Droga nei locali della Val di Fassa

L'indagine, che costituisce la naturale prosecuzione dell'omonima attività condotta dai carabinieri nel 2018, ha delineato le dinamiche di spaccio in val di Fassa nel corso degli ultimi tre anni. Tutto è partito da una serie di approfondimenti avviati dagli investigatori del Norm dopo alcune segnalazioni riguardo a strani giri in diversi locali fassani.

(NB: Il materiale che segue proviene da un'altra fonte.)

(** ** Effects *)

(** An effect that applies nothing, and begins and completes no run. *)
Definition calm (e : tf_effect) : Prop :=
  match e with Spawn _ arguments => arguments ≠ apply_arguments | BeginRun _ | CompleteRun _ => False | _ => True end.
(** Nor removes a directory. *)
Definition plain (e : tf_effect) : Prop := match e with RemoveDirectory _ => False | _ => calm e end.
Definition all (P : tf_effect → Prop) (h : history) : Prop := Forall (λ x, P (effect_of x)) h.

Lemma plain_calm (e : tf_effect) : plain e → calm e.
Proof. by destruct e. Qed.

#[export] Hint Extern 1 (plain _) => first [exact I | intros Heq; discriminate Heq] : program.
#[export] Hint Extern 1 (calm _) => first [exact I | intros Heq; discriminate Heq] : program.

Section fragments.
Context `{Platform}.
Variable passwordOf : string → option string.
Variable untyped_verdict : json → option string → result string GateResult.
Variable configuration : TerraformProxmoxConfiguration.
Variable runner : TerraformRunnerConfiguration.
Variable directClient : option DirectClientConfiguration.
Variable now : Z.

Lemma profile_does (P : tf_effect → Prop) (p : option string) : does P (assertProfile configuration p).
Proof. unfold assertProfile, throw_refused. doing. Qed.
Hint Resolve profile_does : program.

Lemma invoke_does (P : tf_effect → Prop) (label : string) (arguments : list string) (d : string) :
  P (Spawn d arguments) → does P (invoke passwordOf runner label arguments d).
Proof. intros. unfold invoke. doing. Qed.
Hint Resolve invoke_does : program.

I militari hanno quindi scoperto una rete di spaccio attiva in val di Fassa con collegamenti in Alto Adige, dove sono stati localizzati i canali di approvvigionamento.

Cocktail e cocaina tra Moena e Canazei

Le investigazioni, partite nel 2020 ed incentrate sui paesi compresi tra Moena e Canazei - precisa l'Arma - hanno consentito di documentare come alcuni soggetti, sfruttando le specificità delle loro attività lavorative di esercenti e baristi, si sono resi responsabili dell'immissione di importanti quantitativi di droga sul mercato fassano, in particolare cocaina.

Nel complesso, tra il 2020 ed il 2022, i carabinieri del Norm di Cavalese sono riusciti a effettuare in terra ladina e nella Provincia di Bolzano 26 sequestri di droga tra cocaina, eroina, hashish a trafficanti, corrieri e clienti. Le investigazioni condotte in valle hanno portato all'emissione di 7 misure cautelari (5 obblighi di presentazione alla pg e 2 obblighi di dimora con divieto di allontanarsi dal domicilio in orario notturno) a carico dei pusher operanti sul territorio. I carabinieri hanno documentato più di 1.000 episodi di spaccio, tutti consumati nella vallata ladina.

Il colletto bianco e la coca all'alta società

L'indagine è proseguita anche in Provincia di Bolzano, dove sono stati individuati diversi canali di approvvigionamento dei pusher fassani. E' stata documentata l'esistenza di una associazione, composta da 5 persone, dedita al traffico di cocaina su vasta scala. L'uomo ritenuto a capo del sodalizio è un narcotrafficante con precedenti di peso, che si avvaleva della collaborazione di un colletto bianco, addetto alla gestione finanziaria del gruppo e che teneva i contatti con l'alta società bolzanina. Gli altri 3 sodali, tra cui la figlia del capo dell'associazione, hanno ricoperto il ruolo di rifornitori delle piazze di Bolzano, Merano e della val Gardena.

Emblematico - hanno accertato i carabinieri di Cavalese - anche il tenore dell'attività di spaccio condotta dal sodalizio criminale del Gruppo Bolzano, quantificato in almeno 1.550 episodi di spaccio di cocaina. Quello che viene ritenuto il capo dell'associazione è stato sottoposto alla custodia cautelare in carcere, mentre gli altri all'obbligo di dimora. Le indagini hanno inoltre disvelato l'attività di spaccio di un altro individuo, disgiunto dal Gruppo Bolzano e attivo sulla piazza alto atesina, che ha rifornito di eroina numerosi clienti provenienti dalla città, ma anche dalle Valli di Fiemme e Fassa, in almeno 892 occasioni. Unitamente all'eroina, il pusher in questione - nei cui confronti è stata disposta la misura cautelare dell'obbligo di dimora - garantiva ai clienti la fornitura sul posto di siringhe per l'immediata assunzione.